Record set
(** * sbpy.activity.gas: the Haser coma model and the aperture integrator

    A shallow embedding of [GasComa] and [Haser] of [sbpy/activity/gas.py].

    Numbers.  Python floats are idealised as real numbers.  Division is
    numpy's, which never raises: where a divisor is zero the Python value is
    an infinity or a NaN, here it is whatever [Rdiv] gives, and no theorem
    below reads anything into such a value beyond the program continuing.
    The RuntimeWarning numpy issues on such an operation is not recorded.

    Quantities.  An [astropy.units.Quantity] is a value with a unit; a unit is
    a positive scale to the coherent SI unit of its dimension.  Arithmetic on
    quantities works on the values and the units separately, as astropy does;
    [si] is the magnitude in SI base units, what [decompose()] exposes.

    Effects.  A call may emit warnings, through [warnings.warn], and then
    either return or raise; the monad [M] records both. *)

From Stdlib Require Import Reals Lra ZArith List String Bool.
From Stdlib Require Import Ascii NArith FunctionalExtensionality.
Import ListNotations.
Open Scope R_scope.

(** ** Physical dimensions *)

(** The exponents of the base units of astropy's SI system: m, kg, s, A, K,
    mol, cd and rad. *)
Record Dim : Set := mkDim {
  d_length : Z;
  d_mass : Z;
  d_time : Z;
  d_current : Z;
  d_temperature : Z;
  d_amount : Z;
  d_luminous : Z;
  d_angle : Z
}.

Definition dim_eqb (a b : Dim) : bool :=
  (d_length a =? d_length b)%Z && (d_mass a =? d_mass b)%Z &&
  (d_time a =? d_time b)%Z && (d_current a =? d_current b)%Z &&
  (d_temperature a =? d_temperature b)%Z &&
  (d_amount a =? d_amount b)%Z && (d_luminous a =? d_luminous b)%Z &&
  (d_angle a =? d_angle b)%Z.

Definition dim_one : Dim := mkDim 0 0 0 0 0 0 0 0.

Definition dim_mul (a b : Dim) : Dim :=
  mkDim (d_length a + d_length b) (d_mass a + d_mass b)
        (d_time a + d_time b) (d_current a + d_current b)
        (d_temperature a + d_temperature b) (d_amount a + d_amount b)
        (d_luminous a + d_luminous b) (d_angle a + d_angle b).

Definition dim_pow (a : Dim) (n : Z) : Dim :=
  mkDim (d_length a * n) (d_mass a * n) (d_time a * n) (d_current a * n)
        (d_temperature a * n) (d_amount a * n) (d_luminous a * n)
        (d_angle a * n).

Definition dim_div (a b : Dim) : Dim := dim_mul a (dim_pow b (-1)).

Definition dim_length : Dim := mkDim 1 0 0 0 0 0 0 0.
Definition dim_time : Dim := mkDim 0 0 1 0 0 0 0 0.
Definition dim_amount : Dim := mkDim 0 0 0 0 0 1 0 0.
Definition dim_angle : Dim := mkDim 0 0 0 0 0 0 0 1.

(** ** Units *)

Record Unit : Type := mkUnit {
  scale : R;
  dim : Dim;
  scale_pos : 0 < scale
}.

Definition si_unit (d : Dim) : Unit := mkUnit 1 d Rlt_0_1.

Definition dimensionless_unscaled : Unit := si_unit dim_one.
Definition u_m : Unit := si_unit dim_length.
Definition u_km : Unit := mkUnit 1000 dim_length (IZR_lt 0 1000 eq_refl).
Definition u_s : Unit := si_unit dim_time.
Definition u_mol : Unit := si_unit dim_amount.
Definition u_rad : Unit := si_unit dim_angle.

Definition unit_mul (a b : Unit) : Unit :=
  mkUnit (scale a * scale b) (dim_mul (dim a) (dim b))
         (Rmult_lt_0_compat _ _ (scale_pos a) (scale_pos b)).

Definition unit_pow (a : Unit) (n : Z) : Unit :=
  mkUnit (powerRZ (scale a) n) (dim_pow (dim a) n)
         (powerRZ_lt _ n (scale_pos a)).

Definition unit_div (a b : Unit) : Unit := unit_mul a (unit_pow b (-1)).

(** [Unit.is_equivalent]: the same physical dimension, whatever the scale. *)
Definition is_equivalent (a b : Unit) : bool := dim_eqb (dim a) (dim b).

(** ** Quantities *)

Record Quantity : Type := mkQ {
  value : R;
  unit : Unit
}.

(** The magnitude in SI base units: [q.decompose().value]. *)
Definition si (q : Quantity) : R := value q * scale (unit q).

Definition decompose (q : Quantity) : Quantity :=
  mkQ (si q) (si_unit (dim (unit q))).

Definition q_mul (a b : Quantity) : Quantity :=
  mkQ (value a * value b) (unit_mul (unit a) (unit b)).

Definition q_div (a b : Quantity) : Quantity :=
  mkQ (value a / value b) (unit_div (unit a) (unit b)).

Definition q_pow (a : Quantity) (n : Z) : Quantity :=
  mkQ (powerRZ (value a) n) (unit_pow (unit a) n).

Definition q_neg (a : Quantity) : Quantity := mkQ (- value a) (unit a).

(** A quantity and a bare number: the number scales the value. *)
Definition q_scale (op : R -> R -> R) (a : Quantity) (x : R) : Quantity :=
  mkQ (op (value a) x) (unit a).

(** A bare number divided by a quantity. *)
Definition q_rdiv (x : R) (a : Quantity) : Quantity :=
  mkQ (x / value a) (unit_pow (unit a) (-1)).

(** A bare number as a quantity of the unscaled dimensionless unit. *)
Definition q_number (x : R) : Quantity := mkQ x dimensionless_unscaled.

(** The value of [b] once converted to the unit of [a]. *)
Definition value_in (a b : Quantity) : R :=
  value b * scale (unit b) / scale (unit a).

(** [a + b] and [a - b] of two quantities of one dimension: [b] is converted
    to the unit of [a], which is the unit of the result. *)
Definition q_addsub (op : R -> R -> R) (a b : Quantity) : Quantity :=
  mkQ (op (value a) (value_in a b)) (unit a).

(** [np.exp] of a dimensionless quantity. *)
Definition q_exp (a : Quantity) : Quantity := q_number (exp (si a)).

(** ** Warnings, exceptions and the call monad *)

Inductive exn : Set :=
| AssertionError
| TypeError
| AttributeError
| UnitConversionError
| UnitTypeError
| UnboundLocalError
| NotImplementedError.

Inductive warning : Set :=
| AstropyWarning (msg : string).

Inductive result (A : Type) : Type :=
| Ok (a : A)
| Raise (e : exn).

Arguments Ok {A} a.
Arguments Raise {A} e.

Definition M (A : Type) : Type := (list warning * result A)%type.

Definition ret {A} (a : A) : M A := ([], Ok a).
Definition raise {A} (e : exn) : M A := ([], Raise e).
Definition warn (w : warning) : M Datatypes.unit := ([w], Ok tt).

Definition bind {A B} (m : M A) (f : A -> M B) : M B :=
  match m with
  | (w, Ok a) => let (w', r) := f a in (w ++ w', r)
  | (w, Raise e) => (w, Raise e)
  end.

Notation "x <- c1 ;; c2" := (bind c1 (fun x => c2))
  (at level 61, c1 at next level, right associativity).
Notation "c1 ;;; c2" := (bind c1 (fun _ => c2))
  (at level 61, right associativity).

Definition py_assert (b : bool) : M Datatypes.unit :=
  if b then ret tt else raise AssertionError.

(** ** Python values *)

Inductive pyval : Type :=
| PNone
| PFloat (x : R)
| PQuantity (q : Quantity).

Definition is_None (a : pyval) : bool :=
  match a with PNone => true | _ => false end.

(** [isinstance(a, u.Quantity)] *)
Definition is_Quantity (a : pyval) : bool :=
  match a with PQuantity _ => true | _ => false end.

(** [a == 0].  astropy lets a bare zero take any unit, so a quantity equals
    zero exactly when its value does; [None == 0] is false. *)
Definition eq_zero (a : pyval) : bool :=
  match a with
  | PNone => false
  | PFloat x => if Req_dec_T x 0 then true else false
  | PQuantity q => if Req_dec_T (value q) 0 then true else false
  end.

Definition py_mul (a b : pyval) : M pyval :=
  match a, b with
  | PFloat x, PFloat y => ret (PFloat (x * y))
  | PFloat x, PQuantity q => ret (PQuantity (q_scale Rmult q x))
  | PQuantity q, PFloat y => ret (PQuantity (q_scale Rmult q y))
  | PQuantity p, PQuantity q => ret (PQuantity (q_mul p q))
  | _, _ => raise TypeError
  end.

Definition py_div (a b : pyval) : M pyval :=
  match a, b with
  | PFloat x, PFloat y => ret (PFloat (x / y))
  | PFloat x, PQuantity q => ret (PQuantity (q_rdiv x q))
  | PQuantity q, PFloat y => ret (PQuantity (q_scale Rdiv q y))
  | PQuantity p, PQuantity q => ret (PQuantity (q_div p q))
  | _, _ => raise TypeError
  end.

(** Addition and subtraction share their unit handling: two quantities need
    one dimension and the right operand is converted to the unit of the left;
    a bare number goes with a dimensionless quantity, which is first brought
    to the unscaled unit, or with any quantity when the number is zero. *)
Definition py_addsub (op : R -> R -> R) (a b : pyval) : M pyval :=
  match a, b with
  | PFloat x, PFloat y => ret (PFloat (op x y))
  | PFloat x, PQuantity q =>
      if is_equivalent (unit q) dimensionless_unscaled
      then ret (PQuantity (q_number (op x (si q))))
      else if Req_dec_T x 0
      then ret (PQuantity (mkQ (op 0 (value q)) (unit q)))
      else raise UnitConversionError
  | PQuantity q, PFloat y =>
      if is_equivalent (unit q) dimensionless_unscaled
      then ret (PQuantity (q_number (op (si q) y)))
      else if Req_dec_T y 0
      then ret (PQuantity (mkQ (op (value q) 0) (unit q)))
      else raise UnitConversionError
  | PQuantity p, PQuantity q =>
      if is_equivalent (unit p) (unit q)
      then ret (PQuantity (q_addsub op p q))
      else raise UnitConversionError
  | _, _ => raise TypeError
  end.

Definition py_add : pyval -> pyval -> M pyval := py_addsub Rplus.
Definition py_sub : pyval -> pyval -> M pyval := py_addsub Rminus.

(** [a ** n] for an integer literal [n]. *)
Definition py_pow (a : pyval) (n : Z) : M pyval :=
  match a with
  | PNone => raise TypeError
  | PFloat x => ret (PFloat (powerRZ x n))
  | PQuantity q => ret (PQuantity (q_pow q n))
  end.

(** [-a] *)
Definition py_neg (a : pyval) : M pyval :=
  match a with
  | PNone => raise TypeError
  | PFloat x => ret (PFloat (- x))
  | PQuantity q => ret (PQuantity (q_neg q))
  end.

(** [np.exp(a)]: a quantity must be dimensionless and is brought to the
    unscaled unit first. *)
Definition np_exp (a : pyval) : M pyval :=
  match a with
  | PNone => raise TypeError
  | PFloat x => ret (PFloat (exp x))
  | PQuantity q =>
      if is_equivalent (unit q) dimensionless_unscaled
      then ret (PQuantity (q_exp q))
      else raise UnitTypeError
  end.

(** [a < b] of two quantities of one dimension. *)
Definition q_ltb (a b : Quantity) : bool :=
  if Rlt_dec (value a) (value_in a b) then true else false.

(** [a < b] *)
Definition py_lt (a b : pyval) : M bool :=
  match a, b with
  | PFloat x, PFloat y => ret (if Rlt_dec x y then true else false)
  | PQuantity p, PQuantity q =>
      if is_equivalent (unit p) (unit q)
      then ret (q_ltb p q)
      else raise UnitConversionError
  | PFloat x, PQuantity q =>
      if is_equivalent (unit q) dimensionless_unscaled
      then ret (if Rlt_dec x (si q) then true else false)
      else raise UnitConversionError
  | PQuantity q, PFloat y =>
      if is_equivalent (unit q) dimensionless_unscaled
      then ret (if Rlt_dec (si q) y then true else false)
      else raise UnitConversionError
  | _, _ => raise TypeError
  end.

(** [a.decompose()] *)
Definition py_decompose (a : pyval) : M pyval :=
  match a with
  | PQuantity q => ret (PQuantity (decompose q))
  | _ => raise AttributeError
  end.

(** [a.value] *)
Definition py_value (a : pyval) : M R :=
  match a with
  | PQuantity q => ret (value q)
  | _ => raise AttributeError
  end.

(** [a.to(u)] *)
Definition py_to (a : pyval) (u : Unit) : M pyval :=
  match a with
  | PQuantity q =>
      if is_equivalent (unit q) u
      then ret (PQuantity (mkQ (si q / scale u) u))
      else raise UnitConversionError
  | _ => raise AttributeError
  end.

(** [a.unit] *)
Definition py_unit (a : pyval) : M Unit :=
  match a with
  | PQuantity q => ret (unit q)
  | _ => raise AttributeError
  end.

(** Python expressions: operands are evaluated left to right, then the
    operator is applied. *)
Definition lift2 {A} (op : pyval -> pyval -> M A) (a b : M pyval) : M A :=
  x <- a ;; y <- b ;; op x y.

What to do
Within this listing, how many lines hold "magnitude"? Give the number alone.

Task result
2